• WHAT TO WORK ON
Only one span belongs in the answer: the line holding "mc_vlink : is_vararg pt = true ->" through the last line of the entries below, retyped exactly.

• TASK DATA
(* ===== verification/VmMetaCall.v ===== *)
(** * Metamethods written in Lua

    A metamethod runs in a frame of its own above the running one, with a
    continuation below its link: [mmcall_cont] builds it, and the return from
    it performs the continuation and resumes the interrupted instruction. *)

From Stdlib Require Import ZArith Lia Bool Ascii String.
From stdpp Require Import base decidable numbers option gmap list.
From S2P Require Import Prelude Float64 Value Strings FloatText PatClass Fold Bytecode Table ParseState VmState VmValue VmFrame VmMeta VmStep Vm VmSpec VmCall.

(** ** The continuation word *)

Lemma lor_high a b n : 0 <= n -> 0 <= b < 2 ^ n -> Z.lor (Z.shiftl a n) b = a * 2 ^ n + b.
Proof.
  intros Hn Hb. rewrite Z.shiftl_mul_pow2 by lia.
  assert (Hd : Z.land (a * 2 ^ n) b = 0).
  { apply Z.bits_inj'. intros k Hk. rewrite Z.land_spec, Z.bits_0. destruct (Z.ltb_spec k n).
    - by rewrite Z.mul_pow2_bits_low by lia.
    - apply andb_false_intro2. rewrite <- (Z.mod_small b (2 ^ n)) by lia. by apply Z.mod_pow2_bits_high. }
  rewrite <- Z.lxor_lor by done. symmetry. by apply Z.add_nocarry_lxor.
Qed.

Lemma cont_decode_encode c x : urange 32 x -> cont_decode (cont_encode c x) = Some (c, x).
Proof.
  unfold urange. intros Hx. unfold cont_encode, cont_decode. rewrite lor_high by lia.
  change 0xFFFFFFFF with (Z.ones 32). rewrite Z.shiftr_div_pow2, Z.land_ones by lia.
  rewrite Z.div_add_l, (Z.div_small x) by lia. rewrite (Z.add_comm _ x), Z.mod_add, Z.mod_small by lia.
  by destruct c.
Qed.

Section MetaCall.
Context {St : Type} `{Strings St} `{StrPtrs St} `{Builtins St} `{Libm} `{StrHash St}.
#[local] Abbreviation M := (@M St).
#[local] Abbreviation Vm := (@Vm St).
Implicit Types s : Vm.

(** ** Into the metamethod *)

(** The base of the arguments of a metamethod called from a frame of [pt0]. *)
Definition mm_base (s : Vm) (pt0 : VmProto) : Z := base (it s) + VmProto.framesize pt0 + 4.

Definition mm_need (pt : VmProto) (mmbase nargs : Z) : Z :=
  Z.max (mmbase + nargs + 16)
    (if is_vararg pt then mmbase + nargs + 2 + VmProto.numparams pt + VmProto.framesize pt + 16
     else mmbase + VmProto.framesize pt + 16).

(** A frame of [pt0] runs, and the metamethod is the Lua closure [gf]. *)
Record mm_ready (mo : LuaValue) (args : list LuaValue) (gf : Z) (pt0 pt : VmProto) (f0 : LuaValue) (s : Vm) : Prop := {
  mq_base : 2 <= base (it s) /\ 0 <= VmProto.framesize pt0;
  mq_run : running (it s) (cl (it s)) pt0;
  mq_caller : lua_func (heap (l s)) f0 (cl (it s)) pt0;
  mq_lua : lua_func (heap (l s)) mo gf pt;
  mq_noarg : has (VmProto.flags pt) PROTO_VARARG_NEEDSARG = false;
  mq_params : 0 <= VmProto.numparams pt <= VmProto.framesize pt;
  mq_max : slots s <= max_stack (l s) <= STACK_MAX;
  mq_need : mm_need pt (mm_base s pt0) (zlen args) <= max_stack (l s);
  mq_top : base (it s) + VmProto.framesize pt0 <= slots s;
}.

(** The metamethod's frame, the continuation and the program counter under it. *)
Record mm_called (cont : Cont.t) (extra : Z) (args : list LuaValue) (gf : Z) (pt0 pt : VmProto) (s s' : Vm) : Prop := {
  mc_quiet : quiet s s';
  mc_slots : slots s <= slots s' <= max_stack (l s);
  mc_run : running (it s') gf pt /\ pc (it s') = 1;
  mc_base : base (it s') = callee_base pt (mm_base s pt0) (zlen args);
  mc_cont : slot s' (mm_base s pt0 - 4) = Some (cont_encode cont extra);
  mc_pc : slot s' (mm_base s pt0 - 3) = Some (pc (it s));
  mc_link : slot s' (mm_base s pt0 - 1) = Some (frame_link_of (mm_base s pt0 - base (it s)) FRAME_CONT);
  mc_vlink : is_vararg pt = true ->
    slot s' (callee_base pt (mm_base s pt0) (zlen args) - 1) = Some (frame_link_of (zlen args + 2) FRAME_VARG);
  mc_params : forall k, 0 <= k < VmProto.numparams pt ->
    slot s' (callee_base pt (mm_base s pt0) (zlen args) + k) = if k <? zlen args then znth args k else Some NIL;
  mc_below : forall j, j < base (it s) + VmProto.framesize pt0 -> slot s' j = slot s j;
}.

Lemma enter_lua_need_Ok s f gf pt fs nargs : lua_func (heap (l s)) f gf pt ->
  enter_lua_need gf fs nargs s =
    Ok (if is_vararg pt then fs + 2 + nargs + 2 + VmProto.numparams pt + VmProto.framesize pt + 16
        else fs + 2 + VmProto.framesize pt + 16) s.
Proof. intros Hf. unfold enter_lua_need. by rewrite (bind_Ok _ _ _ _ _ (proto_of_Ok _ _ _ _ Hf)). Qed.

• SOLUTION TO THE PROBLEM
  mc_vlink : is_vararg pt = true ->
    slot s' (callee_base pt (mm_base s pt0) (zlen args) - 1) = Some (frame_link_of (zlen args + 2) FRAME_VARG);
  mc_params : forall k, 0 <= k < VmProto.numparams pt ->
    slot s' (callee_base pt (mm_base s pt0) (zlen args) + k) = if k <? zlen args then znth args k else Some NIL;
  mc_below : forall j, j < base (it s) + VmProto.framesize pt0 -> slot s' j = slot s j;
}.

Lemma enter_lua_need_Ok s f gf pt fs nargs : lua_func (heap (l s)) f gf pt ->
  enter_lua_need gf fs nargs s =
    Ok (if is_vararg pt then fs + 2 + nargs + 2 + VmProto.numparams pt + VmProto.framesize pt + 16
        else fs + 2 + VmProto.framesize pt + 16) s.
Proof. intros Hf. unfold enter_lua_need. by rewrite (bind_Ok _ _ _ _ _ (proto_of_Ok _ _ _ _ Hf)). Qed.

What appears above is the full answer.